Estonia, which had to accept a mind‐numbing number of EU laws and regulations to qualify for EU membership, remains the freest economy in the former Soviet bloc. The country has introduced a flat income tax and effectively eliminated her corporate taxes. Slovakia is quickly turning into a poster child of economic reform. The biding war has already started for licenses that the Slovak government wants to award to private pension management funds. In fact, Slovaks decided to go further than their neighbors and plan to privatize Slovakia’s pension system in its entirety.
There are plans for school vouchers and tuition fees for university students. A flat tax of 20 percent is expected to kick in beginning January 2004. In the Czech Republic, the government made the difficult but necessary decision to gradually eliminate rent controls last month.
Even slow‐moving Russia has begun to liberalize and introduced a flat tax of 13 percent in 2001. At that time, the move was seen as risky. But the flat tax has contributed to the 40 percent increase in revenue in 2001 and another 40 percent increase in 2002. In fact, Russia experienced a budget surplus of 1.4 percent of the GDP last year and this year the surplus is expected to reach 0.6 percent of the GDP. Russia is considering other reforms, including energy privatization and membership in the World Trade Organization.
To be sure, Russia will never become a part of the EU, but reforms in this former communist behemoth are symptomatic of a liberalizing wind sweeping through post‐communist Europe. As her economy grows, so will Russian prosperity and influence.

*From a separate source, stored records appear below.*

(* ===== verification/GlobBraces.v ===== *)
(** Brace expressions read and expanded: where [parse_braces] finds them, what
    it takes for their terms, and the texts of the arms. *)

From Stdlib Require Import Strings.Byte ZArith Lia Bool.
From stdpp Require Import prelude strings.
From S2P Require Import Prelude Swar Utf8 Glob GlobMatch GlobExec GlobSyntax GlobCompile GlobPlan GlobCreate GlobArms.
Local Open Scope kota_scope.
Local Open Scope nat_scope.

(** ** Bracket expressions end inside the pattern *)

Lemma scan_bracket_from_bound n s j o k :
  length s < n → scan_bracket_from s j o = Ok k → j ≤ k < j + length s.
Proof.
  revert s j. induction n as [|n IH]; intros s j Hn H; [lia|]. destruct s as [|c s]; [done|]. cbn [scan_bracket_from length] in *.
  destruct (c =?b "]"%byte); [simplify_eq; lia|]. destruct (c =?b backslash).
  - destruct s as [|d s]; [done|]. cbn [length] in *. apply IH in H; lia.
  - apply IH in H; lia.
Qed.

Lemma scan_bracket_bound s i k : i < length s → scan_bracket s i = Ok k → i < k < length s.
Proof.
  intros Hi. unfold scan_bracket. destruct (Nat.eqb_spec (i + 1) (length s)); [done|].
  set (j1 := if _ || _ then _ else _). set (j2 := if _ && _ then _ else _). intros H.
  apply (scan_bracket_from_bound (S (length (drop j2 s)))) in H; [|lia]. rewrite length_drop in H.
  assert (i < j2) by (unfold j2, j1; repeat case_if; lia). lia.
Qed.

(** ** Braces *)

(** The texts of terms, each followed by a comma. *)
Definition comma_texts (s : bytes) (ts : list View) : bytes := mjoin ((λ v, view_text s v ++ lit ",") <$> ts).

(** How a brace expression with these terms is written. *)
Definition brace_text (s : bytes) (ts : list View) : bytes :=
  match last ts with
  | Some v => lit "{" ++ comma_texts s (take (length ts - 1) ts) ++ view_text s v ++ lit "}"
  | None => []
  end.

Definition ends_term (c : byte) : Prop := c = ","%byte ∨ c = "}"%byte.
Definition starts_term (c : byte) : Prop := c = ","%byte ∨ c = "{"%byte.

(** A view of a term, with what is before it and after it. *)
Definition term_ok (s : bytes) (begin end_ : nat) (v : View) : Prop :=
  begin < view_begin v ∧ view_begin v + view_size v < end_ ∧
  (∃ c, s !! (view_begin v - 1) = Some c ∧ starts_term c) ∧
  (∃ c, s !! (view_begin v + view_size v) = Some c ∧ ends_term c).

Record brace_ok (s : bytes) (b : Brace) : Prop := {
  brace_terms : terms b ≠ [];
  brace_range : brace_begin b < brace_end b ≤ length s;
  brace_open : s !! brace_begin b = Some "{"%byte;
  brace_close : s !! (brace_end b - 1) = Some "}"%byte;
  brace_views : Forall (term_ok s (brace_begin b) (brace_end b)) (terms b);
  brace_written : substr s (brace_begin b) (brace_end b - brace_begin b) = brace_text s (terms b);
}.

(** Braces one after another, between two offsets. *)
Fixpoint chain (s : bytes) (a : nat) (braces : list Brace) (e : nat) : Prop :=
  match braces with
  | [] => a ≤ e
  | b :: braces' => a ≤ brace_begin b ∧ brace_ok s b ∧ chain s (brace_end b) braces' e
  end.

Lemma chain_le s a braces e e' : chain s a braces e → e ≤ e' → chain s a braces e'.
Proof. revert a. induction braces as [|b braces IH]; intros a H Hle; [cbn in *; lia|]. destruct H as (H1 & H2 & H3). split; [done|]. split; [done|]. by apply IH. Qed.

Lemma chain_snoc s a braces e b e' :
  chain s a braces e → e ≤ brace_begin b → brace_ok s b → brace_end b ≤ e' → chain s a (braces ++ [b]) e'.
Proof.
  revert a. induction braces as [|x braces IH]; intros a H Hb Hok He; [cbn in *; split; [lia|done]|].
  destruct H as (H1 & H2 & H3). cbn [app chain]. split; [done|]. split; [done|]. by apply IH.
Qed.

Lemma chain_terms s a braces e : chain s a braces e → Forall (λ b, terms b ≠ []) braces.
Proof.
  revert a. induction braces as [|b braces IH]; intros a H; [constructor|]. destruct H as (_ & [H _ _ _ _ _] & H3). constructor; [done|]. by apply (IH (brace_end b)).
Qed.

(** What is open. *)
Definition open_ok (s : bytes) (e i : nat) (open_ : option (nat * list View)) (term_begin : nat) : Prop :=
  match open_ with
  | None => True
  | Some (begin, ts) =>
      e ≤ begin ∧ begin < term_begin ≤ i ∧ s !! begin = Some "{"%byte ∧
      (∃ c, s !! (term_begin - 1) = Some c ∧ starts_term c) ∧
      Forall (term_ok s begin term_begin) ts ∧
      substr s begin (term_begin - begin) = lit "{" ++ comma_texts s ts
  end.

Lemma substr_snoc (s : bytes) a n c : s !! (a + n) = Some c → substr s a (n + 1) = substr s a n ++ [c].
Proof.
  intros H. unfold substr. rewrite Nat.add_1_r. apply take_S_r. by rewrite lookup_drop.
Qed.

Lemma substr_cut (s : bytes) a m n : substr s a (m + n) = substr s a m ++ substr s (a + m) n.
Proof. unfold substr. rewrite <- drop_drop. symmetry. apply take_take_drop. Qed.

Lemma comma_texts_snoc s ts v : comma_texts s (ts ++ [v]) = comma_texts s ts ++ view_text s v ++ lit ",".
Proof. unfold comma_texts. rewrite fmap_app, join_app. cbn. by rewrite app_nil_r. Qed.

(** The term that ends at [i]. *)
Lemma term_written s begin term_begin i ts :
  begin < term_begin ≤ i → substr s begin (term_begin - begin) = lit "{" ++ comma_texts s ts →
  substr s begin (i - begin) = lit "{" ++ comma_texts s ts ++ view_text s (mkView term_begin (i - term_begin)).
Proof.
  intros H E. replace (i - begin) with ((term_begin - begin) + (i - term_begin)) by lia.
  rewrite substr_cut, E, <- app_assoc. by replace (begin + (term_begin - begin)) with term_begin by lia.
Qed.

Lemma term_ok_wider s begin e e' v : term_ok s begin e v → e ≤ e' → term_ok s begin e' v.
Proof. intros (H1 & H2 & H3 & H4) Hle. split; [done|]. split; [lia|done]. Qed.

Lemma comma_ok s e i begin ts term_begin :
  open_ok s e i (Some (begin, ts)) term_begin → s !! i = Some ","%byte →
  open_ok s e (i + 1) (Some (begin, ts ++ [mkView term_begin (i - term_begin)])) (i + 1).
Proof.
  intros (H1 & H2 & H3 & H4 & H5 & H6) Hc. split; [done|]. split; [lia|]. split; [done|].
  assert (Hv : term_ok s begin (i + 1) (mkView term_begin (i - term_begin))).
  { split; [cbn; lia|]. split; [cbn; lia|]. split; [done|]. cbn. replace (term_begin + (i - term_begin)) with i by lia.
    eexists. split; [done|]. by left. }
  split; [exists ","%byte; split; [by replace (i + 1 - 1) with i by lia|by left]|]. split.
  - apply Forall_app. split; [|by constructor]. eapply Forall_impl; [exact H5|]. intros v Hv'. apply (term_ok_wider _ _ term_begin); [done|lia].
  - rewrite comma_texts_snoc. replace (i + 1 - begin) with ((i - begin) + 1) by lia.
    rewrite (substr_snoc s begin (i - begin) ","%byte) by (by replace (begin + (i - begin)) with i by lia).
    rewrite (term_written s begin term_begin i ts) by (done || lia). by rewrite <- !app_assoc.
Qed.

Lemma close_ok s e i begin ts term_begin :
  open_ok s e i (Some (begin, ts)) term_begin → s !! i = Some "}"%byte →
  brace_ok s (mkBrace begin (i + 1) (ts ++ [mkView term_begin (i - term_begin)])).
Proof.
  intros (H1 & H2 & H3 & H4 & H5 & H6) Hc. pose proof (lookup_lt_Some _ _ _ Hc) as Hlt. split; cbn [terms brace_begin brace_end].
  - by destruct ts.
  - lia.
  - done.
  - by replace (i + 1 - 1) with i by lia.
  - apply Forall_app. split.
    + eapply Forall_impl; [exact H5|]. intros v Hv. apply (term_ok_wider _ _ term_begin); [done|lia].
    + constructor; [|constructor]. split; [cbn; lia|]. split; [cbn; lia|]. split; [done|]. cbn.
      replace (term_begin + (i - term_begin)) with i by lia. eexists. split; [done|]. by right.
  - unfold brace_text. rewrite last_snoc, length_app, Nat.add_sub, take_app_length.
    replace (i + 1 - begin) with ((i - begin) + 1) by lia.
    rewrite (substr_snoc s begin (i - begin) "}"%byte) by (by replace (begin + (i - begin)) with i by lia).
    rewrite (term_written s begin term_begin i ts) by (done || lia). by rewrite <- !app_assoc.
Qed.

Lemma open_ok_later s e i i' o tb : open_ok s e i o tb → i ≤ i' → open_ok s e i' o tb.
Proof. destruct o as [[begin ts]|]; [|done]. intros (H1 & H2 & H) Hle. split; [done|]. split; [lia|done]. Qed.

Lemma braces_from_ok fuel s from i braces open_ term_begin e out :
  length s - i < fuel → i ≤ length s → e ≤ i → chain s from braces e → open_ok s e i open_ term_begin →
  braces_from fuel s i braces open_ term_begin = Ok out → chain s from out (length s).
Proof.
  revert i braces open_ term_begin e. induction fuel as [|fuel IH]; intros i braces open_ tb e Hf Hi He Hch Hopen H; [lia|].
  cbn [braces_from] in H. destruct (Nat.eqb_spec i (length s)) as [->|Hne].
  { destruct open_ as [[begin ts]|]; [done|]. simplify_eq. by apply (chain_le _ _ _ e). }
  assert (Hlt : i < length s) by lia.
  assert (Hc : ∀ c, (s !!! i =?b c) = true → s !! i = Some c).
  { intros c E%byte_eqb_spec. rewrite <- E. by apply list_lookup_lookup_total_lt. }
  assert (Hskip : ∀ k, i < k ≤ length s → braces_from fuel s k braces open_ tb = Ok out → chain s from out (length s)).
  { intros k Hk. apply (IH k braces open_ tb e); [lia|lia|lia|done|]. apply (open_ok_later _ _ i); [done|lia]. }
  destruct (s !!! i =?b "["%byte).
  { destruct (scan_bracket s i) as [k|] eqn:Ek; [|done]. cbn [ebind] in H. apply scan_bracket_bound in Ek; [|done]. apply (Hskip (k + 1)); [lia|done]. }
  destruct (s !!! i =?b "{"%byte) eqn:Eo.
  { destruct open_; [done|]. apply (IH (i + 1) braces (Some (i, [])) (i + 1) e) in H; [done|lia|lia|lia|done|].
    split; [done|]. split; [lia|]. split; [by apply Hc|]. split.
    - exists "{"%byte. split; [replace (i + 1 - 1) with i by lia; by apply Hc|by right].
    - split; [constructor|]. replace (i + 1 - i) with (0 + 1) by lia. rewrite (substr_snoc s i 0 "{"%byte) by (rewrite Nat.add_0_r; by apply Hc). done. }
  destruct (s !!! i =?b ","%byte) eqn:Ec.
  { destruct open_ as [[begin ts]|]; [|apply (Hskip (i + 1)); [lia|done]].
    apply (IH _ _ _ _ e) in H; [done|lia|lia|lia|done|]. apply comma_ok; [done|by apply Hc]. }
  destruct (s !!! i =?b "}"%byte) eqn:Ecl.
  { destruct open_ as [[begin ts]|]; [|apply (Hskip (i + 1)); [lia|done]]. destruct (bool_decide (ts = []) && (i =? tb)); [done|].
    apply (IH _ _ _ _ (i + 1)) in H; [done|lia|lia|lia| |done].
    apply (chain_snoc _ _ _ e); [done|by destruct Hopen| |done]. by apply (close_ok s e); [|apply Hc]. }
  destruct (s !!! i =?b backslash).
  { destruct (Nat.eqb_spec (i + 1) (length s)); [done|]. apply (Hskip (i + 2)); [lia|done]. }
  apply (Hskip (i + 1)); [lia|done].
Qed.

Lemma parse_braces_ok s from braces : from ≤ length s → parse_braces s from = Ok braces → chain s from braces (length s).
Proof. intros Hf H. apply (braces_from_ok (S (length s)) s from from [] None 0 from) in H; [done|lia|lia|done|cbn; lia|done]. Qed.

(** ** Texts stay UTF-8 *)

Lemma utf8_app a b : utf8 a → utf8 b → utf8 (a ++ b).
Proof. intros (p & Hp & ->) (q & Hq & ->). exists (p ++ q). split; [by apply Forall_app|]. by rewrite spelled_app. Qed.

Lemma utf8_nil : utf8 [].
Proof. by exists []. Qed.

(** Cutting before an ASCII byte. *)
Lemma utf8_cut p a b c :
  scalars p → spell p = a ++ b :: c → (uval b < 128)%Z →
  ∃ p1 p2, p = p1 ++ p2 ∧ a = spell p1 ∧ b :: c = spell p2.
Proof.
  revert a. induction p as [|x p IH]; intros a Hp E Hb; [by destruct a|]. destruct a as [|y a]; [by exists [], (x :: p)|].
  apply Forall_cons in Hp as [Hx Hp]. destruct (put_head x Hx) as (h & hs & Eh & Hhs & _). rewrite spell_cons, Eh in E. cbn [app] in E.
  injection E as <- E.
  assert (Hlen : length hs ≤ length a).
  { destruct (decide (length hs ≤ length a)) as [?|Hgt]; [done|]. exfalso.
    assert (Hin : hs !! length a = Some b).
    { rewrite <- (lookup_app_l hs (spell p)) by lia. rewrite E, lookup_app_r by lia. by rewrite Nat.sub_diag. }
    rewrite Forall_forall in Hhs. specialize (Hhs b (list_elem_of_lookup_2 _ _ _ Hin)). unfold high in Hhs. lia. }
  assert (Ea : a = hs ++ drop (length hs) a).
  { rewrite <- (take_drop (length hs) a) at 1. f_equal. apply (f_equal (take (length hs))) in E.
    rewrite take_app_length, take_app_le in E by done. done. }
  rewrite Ea, <- app_assoc in E. apply app_inv_head in E. destruct (IH _ Hp E Hb) as (p1 & p2 & -> & E1 & E2).
  exists (x :: p1), p2. split; [done|]. split; [|done]. rewrite spell_cons, Eh, <- E1. cbn [app]. by rewrite <- Ea.
Qed.

Lemma utf8_take s e c : utf8 s → s !! e = Some c → (uval c < 128)%Z → utf8 (take e s).
Proof.
  intros (p & Hp & ->) He Hc. pose proof (take_drop_middle _ _ _ He) as E. symmetry in E. destruct (utf8_cut p _ c _ Hp E Hc) as (p1 & p2 & -> & E1 & _).
  exists p1. split; [by apply Forall_app in Hp as [? _]|done].
Qed.

Lemma utf8_drop s a c : utf8 s → s !! a = Some c → (uval c < 128)%Z → utf8 (drop (a + 1) s).
Proof.
  intros (p & Hp & ->) Ha Hc. pose proof (take_drop_middle _ _ _ Ha) as E. symmetry in E.
  destruct (utf8_cut p _ c _ Hp E Hc) as (p1 & p2 & -> & _ & E2). apply Forall_app in Hp as [_ Hp].
  destruct (spell_ascii_inv [c] (drop (S a) (spell (p1 ++ p2))) p2) as (p3 & Hp3 & E3); [done|by constructor|by rewrite <- E2|].
  rewrite Nat.add_1_r. by exists p3.
Qed.

Lemma utf8_substr s a e :
  utf8 (drop a s) → a ≤ e → (e = length s ∨ ∃ c, s !! e = Some c ∧ (uval c < 128)%Z) → utf8 (substr s a (e - a)).
Proof.
  intros H Hae [->|(c & Hc & Ha)]; unfold substr.
  - by rewrite take_ge by (rewrite length_drop; lia).
  - apply (utf8_take _ _ c); [done| |done]. rewrite lookup_drop. by replace (a + (e - a)) with e by lia.
Qed.

(** The text of every arm is UTF-8. *)
Lemma arm_text_utf8 s braces choice cursor :
  utf8 s → utf8 (drop cursor s) → cursor ≤ length s → chain s cursor braces (length s) → choice_ok braces choice →
  utf8 (arm_text s (arm_pieces s cursor braces choice)).
Proof.
  intros Hs. revert choice cursor. induction braces as [|b braces IH]; intros choice cursor Hd Hcur Hch Hc; unfold choice_ok, counts in Hc; cbn [fmap list_fmap] in Hc.
  - apply Forall2_nil_inv_r in Hc as ->. cbn. rewrite app_nil_r. unfold view_text. cbn. apply utf8_substr; [done|done|by left].
  - apply Forall2_cons_inv_r in Hc as (k & choice' & Hk & Hc & ->). destruct Hch as (Hb & Hok & Hch).
    destruct Hok as [Hne Hrange Hopen Hclose Hviews _]. cbn [arm_pieces].
    unfold arm_text. cbn [fmap list_fmap]. cbn [mjoin list_join]. apply utf8_app; [|apply utf8_app].
    + unfold view_text. cbn. apply utf8_substr; [done|done|right]. exists "{"%byte. done.
    + assert (Hv : term_ok s (brace_begin b) (brace_end b) (terms b !!! k)).
      { rewrite Forall_forall in Hviews. apply Hviews. apply list_elem_of_lookup_2 with k. by apply list_lookup_lookup_total_lt. }
      destruct Hv as (H1 & H2 & (c & Hc1 & Hc2) & (d & Hd1 & Hd2)). unfold view_text.
      replace (view_size (terms b !!! k)) with (view_begin (terms b !!! k) + view_size (terms b !!! k) - view_begin (terms b !!! k)) by lia.
      apply utf8_substr; [|lia|right].
      * replace (view_begin (terms b !!! k)) with (view_begin (terms b !!! k) - 1 + 1) by lia. apply (utf8_drop s _ c); [done|done|].
        destruct Hc2 as [->| ->]; vm_compute; done.
      * exists d. split; [done|]. destruct Hd2 as [->| ->]; vm_compute; done.
    + apply IH; [|lia|done|done]. replace (brace_end b) with (brace_end b - 1 + 1) by lia. apply (utf8_drop s _ "}"%byte); done.
Qed.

In the short‐ to medium‐term, however, it will be the British who will play a pivotal role in the whole European saga. The accession of the Central and East European Countries will strengthen the British role in the EU and turn the United Kingdom into the undisputed leader of its reformist faction. Hopefully, this new bloc will check the power of the Franco‐German alliance and succeed in reforming the fossilized edifice of the European economy — a necessary venture, which will in time release the creative potential of all European peoples.